Collected data entries
----

(** * flowMC toy-experiment runner ([src/MCMC/experiment.py])

    A shallow embedding of [FlowMCExperimentRunner] and [main]: the output
    directory versioning, the choice of the target density, the translation
    of the hyperparameters into the sampler bundle, the R-hat diagnostics and
    the order in which the artifacts are rendered.

    Conventions.
    - Python exceptions are values of [exn]; a computation that touches the
      file system or renders a figure lives in the monad [M], whose state
      survives a raised exception (a directory created before a [raise]
      stays created).
    - [print] calls and the creation and closing of figures are left out:
      they have no influence on any value or file name.
    - flowMC, JAX's random module, ArviZ, the array reshape and the drawing
      calls of Matplotlib and corner are not part of the repository; they
      are the fields of the class [Extern], each of which may raise. *)

From Stdlib Require Import List String Ascii Bool ZArith NArith Lia.
From Stdlib Require Import DecimalString DecimalPos DecimalN PrimFloat Reals Lra.
Import ListNotations.

Local Open Scope string_scope.
Local Open Scope list_scope.

(* ================================================================== *)
(** * Part I. Definitions *)
(* ================================================================== *)

(** ** Exceptions and results *)

Inductive exn : Type :=
| ValueError (msg : string)
| FileExistsError (path : string)
| FileNotFoundError (path : string)
| NotADirectoryError (path : string)
| IndexError
| AttributeError (attr : string)
| OSError (path : string)
| LibraryError (cls : string).

Inductive result (A : Type) : Type :=
| Ok (a : A)
| Raise (e : exn).

Arguments Ok {A} a.
Arguments Raise {A} e.

(** [fails r]: the call ended in an exception. *)
Definition fails {A} (r : result A) : Prop := exists e, r = Raise e.

(** [fails_with cls r]: the call ended in a library exception of class [cls]
    (the only way an exception class that the module does not name itself
    can appear). *)
Definition fails_with {A} (cls : string) (r : result A) : Prop :=
  r = Raise (LibraryError cls).

Definition rbind {A B} (r : result A) (k : A -> result B) : result B :=
  match r with Ok a => k a | Raise e => Raise e end.

Fixpoint rmap {A B} (f : A -> result B) (l : list A) : result (list B) :=
  match l with
  | [] => Ok []
  | x :: tl =>
      rbind (f x) (fun y => rbind (rmap f tl) (fun ys => Ok (y :: ys)))
  end.

(** ** The file system

    A tree of named entries; every path is resolved from the root of the
    tree.  Components [.] and [..] and symbolic links are outside the model
    (see [plain_path]). *)

#[warnings="-register-all"]
Inductive node : Type :=
| File
| Dir (entries : list (string * node)).

Definition is_dir_node (n : node) : bool :=
  match n with Dir _ => true | File => false end.

Fixpoint lookup_entry (name : string) (es : list (string * node)) : option node :=
  match es with
  | [] => None
  | (k, n) :: tl => if String.eqb k name then Some n else lookup_entry name tl
  end.

Fixpoint set_entry (name : string) (n : node) (es : list (string * node))
  : list (string * node) :=
  match es with
  | [] => [(name, n)]
  | (k, m) :: tl =>
      if String.eqb k name then (k, n) :: tl else (k, m) :: set_entry name n tl
  end.

(** Splitting a path at ['/'], empty components dropped; [cur] is the
    component being read. *)
Fixpoint components (s cur : string) : list string :=
  match s with
  | EmptyString => if String.eqb cur "" then [] else [cur]
  | String c s' =>
      if Ascii.eqb c "/"
      then (if String.eqb cur "" then components s' ""
            else cur :: components s' "")
      else components s' (cur ++ String c "")
  end.

Definition path_components (p : string) : list string := components p "".

Definition plain_component (c : string) : bool :=
  negb (String.eqb c ".") && negb (String.eqb c "..").

Definition plain_path (p : string) : bool :=
  forallb plain_component (path_components p).

Fixpoint resolve_at (n : node) (comps : list string) : option node :=
  match comps with
  | [] => Some n
  | c :: rest =>
      match n with
      | File => None
      | Dir es =>
          match lookup_entry c es with
          | Some ch => resolve_at ch rest
          | None => None
          end
      end
  end.

Definition resolve (root : node) (p : string) : option node :=
  if String.eqb p "" then None else resolve_at root (path_components p).

Definition path_exists (root : node) (p : string) : bool :=
  match resolve root p with Some _ => true | None => false end.

Definition path_isdir (root : node) (p : string) : bool :=
  match resolve root p with Some (Dir _) => true | _ => false end.

Definition listdir (root : node) (p : string) : result (list string) :=
  match resolve root p with
  | Some (Dir es) => Ok (map fst es)
  | Some File => Raise (NotADirectoryError p)
  | None => Raise (FileNotFoundError p)
  end.

(** A chain of fresh nested directories [c1/c2/.../ck], seen from the entry
    that holds [c1]. *)
Fixpoint fresh_dirs (comps : list string) : node :=
  match comps with
  | [] => Dir []
  | c :: rest => Dir [(c, fresh_dirs rest)]
  end.

(** [os.makedirs] without [exist_ok]: the missing ancestors are created, an
    existing leaf is an error. *)
Fixpoint makedirs_at (p : string) (n : node) (comps : list string) : result node :=
  match comps with
  | [] => Raise (FileExistsError p)
  | c :: rest =>
      match n with
      | File => Raise (NotADirectoryError p)
      | Dir es =>
          match lookup_entry c es with
          | Some ch =>
              rbind (makedirs_at p ch rest)
                    (fun ch' => Ok (Dir (set_entry c ch' es)))
          | None => Ok (Dir (es ++ [(c, fresh_dirs rest)]))
          end
      end
  end.

Definition makedirs (root : node) (p : string) : result node :=
  if String.eqb p "" then Raise (FileNotFoundError p)
  else makedirs_at p root (path_components p).

(** [posixpath.join] for two arguments. *)
Definition starts_with_slash (s : string) : bool :=
  match s with String c _ => Ascii.eqb c "/" | EmptyString => false end.

Fixpoint ends_with_slash (s : string) : bool :=
  match s with
  | EmptyString => false
  | String c EmptyString => Ascii.eqb c "/"
  | String _ s' => ends_with_slash s'
  end.

Definition os_path_join (a b : string) : string :=
  if starts_with_slash b then b
  else if String.eqb a "" || ends_with_slash a then a ++ b
  else a ++ "/" ++ b.

(** ** The world and the monad of effects *)

Record world : Type := mkWorld {
  fs : node;                (* the directory tree *)
  saved : list string       (* figures written by [plt.savefig], in order *)
}.

Definition M (A : Type) : Type := world -> result A * world.

Definition ret {A} (a : A) : M A := fun w => (Ok a, w).

Definition raise {A} (e : exn) : M A := fun w => (Raise e, w).

Definition bind {A B} (m : M A) (k : A -> M B) : M B :=
  fun w =>
    match m w with
    | (Ok a, w') => k a w'
    | (Raise e, w') => (Raise e, w')
    end.

Definition lift {A} (r : result A) : M A := fun w => (r, w).

Declare Scope m_scope.
Delimit Scope m_scope with M.
Notation "x <- c ;; k" := (bind c (fun x => k))
  (at level 61, c at next level, right associativity) : m_scope.
Notation "c ;;; k" := (bind c (fun _ => k))
  (at level 61, right associativity) : m_scope.

Definition os_path_exists (p : string) : M bool :=
  fun w => (Ok (path_exists (fs w) p), w).

Definition os_makedirs (p : string) : M unit :=
  fun w =>
    match makedirs (fs w) p with
    | Ok root' => (Ok tt, mkWorld root' (saved w))
    | Raise e => (Raise e, w)
    end.

Definition os_listdir (p : string) : M (list string) :=
  fun w => (listdir (fs w) p, w).

(** The comprehension [[d for d in names if os.path.isdir(join(base, d))]]. *)
Definition isdir_filter (base_dir : string) (names : list string) : M (list string) :=
  fun w => (Ok (filter (fun d => path_isdir (fs w) (os_path_join base_dir d)) names), w).

(** ** [re.match(rf"{prefix}_(\d+)", name)]

    The prefix is read as a literal string, which is what the pattern means
    for a prefix without regular-expression operators ([literal_prefix]).
    The digits are ['0'] to ['9']: these are all the digits of [\d] and of
    [int] in a name of ASCII characters ([ascii_names]); the statements
    that depend on which names are counted carry both restrictions. *)

Definition is_digit (c : ascii) : bool :=
  (48 <=? nat_of_ascii c)%nat && (nat_of_ascii c <=? 57)%nat.

Fixpoint strip_prefix (p s : string) : option string :=
  match p with
  | EmptyString => Some s
  | String a p' =>
      match s with
      | String b s' => if Ascii.eqb a b then strip_prefix p' s' else None
      | EmptyString => None
      end
  end.

Fixpoint take_digits (s : string) : string :=
  match s with
  | String c s' => if is_digit c then String c (take_digits s') else ""
  | EmptyString => ""
  end.

Definition head_is_digit (s : string) : bool :=
  match s with
  | String c _ => is_digit c
  | EmptyString => false
  end.

(** The first group of the match, when there is a match. *)
Definition re_match_group1 (prefix name : string) : option string :=
  match strip_prefix (prefix ++ "_") name with
  | Some rest =>
      match take_digits rest with
      | EmptyString => None
      | ds => Some ds
      end
  | None => None
  end.

Definition digit_value (c : ascii) : N := N.of_nat (nat_of_ascii c - 48).

Fixpoint int_of_digits_from (acc : N) (ds : string) : N :=
  match ds with
  | EmptyString => acc
  | String c ds' => int_of_digits_from (10 * acc + digit_value c) ds'
  end.

(** [int(m.group(1))] *)
Definition int_of_digits (ds : string) : N := int_of_digits_from 0 ds.

(** [str(n)] for a natural number. *)
Definition str_of_N (n : N) : string := NilEmpty.string_of_uint (N.to_uint n).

----

What the exercise asks:
Print again the lines of the entries above that fall between the line holding "(cls : string)." and the line holding "match n with Dir", inclusive, exactly as they stand.

Your solution:
| LibraryError (cls : string).

Inductive result (A : Type) : Type :=
| Ok (a : A)
| Raise (e : exn).

Arguments Ok {A} a.
Arguments Raise {A} e.

(** [fails r]: the call ended in an exception. *)
Definition fails {A} (r : result A) : Prop := exists e, r = Raise e.

(** [fails_with cls r]: the call ended in a library exception of class [cls]
    (the only way an exception class that the module does not name itself
    can appear). *)
Definition fails_with {A} (cls : string) (r : result A) : Prop :=
  r = Raise (LibraryError cls).

Definition rbind {A B} (r : result A) (k : A -> result B) : result B :=
  match r with Ok a => k a | Raise e => Raise e end.

Fixpoint rmap {A B} (f : A -> result B) (l : list A) : result (list B) :=
  match l with
  | [] => Ok []
  | x :: tl =>
      rbind (f x) (fun y => rbind (rmap f tl) (fun ys => Ok (y :: ys)))
  end.

(** ** The file system

    A tree of named entries; every path is resolved from the root of the
    tree.  Components [.] and [..] and symbolic links are outside the model
    (see [plain_path]). *)

#[warnings="-register-all"]
Inductive node : Type :=
| File
| Dir (entries : list (string * node)).

Definition is_dir_node (n : node) : bool :=
  match n with Dir _ => true | File => false end.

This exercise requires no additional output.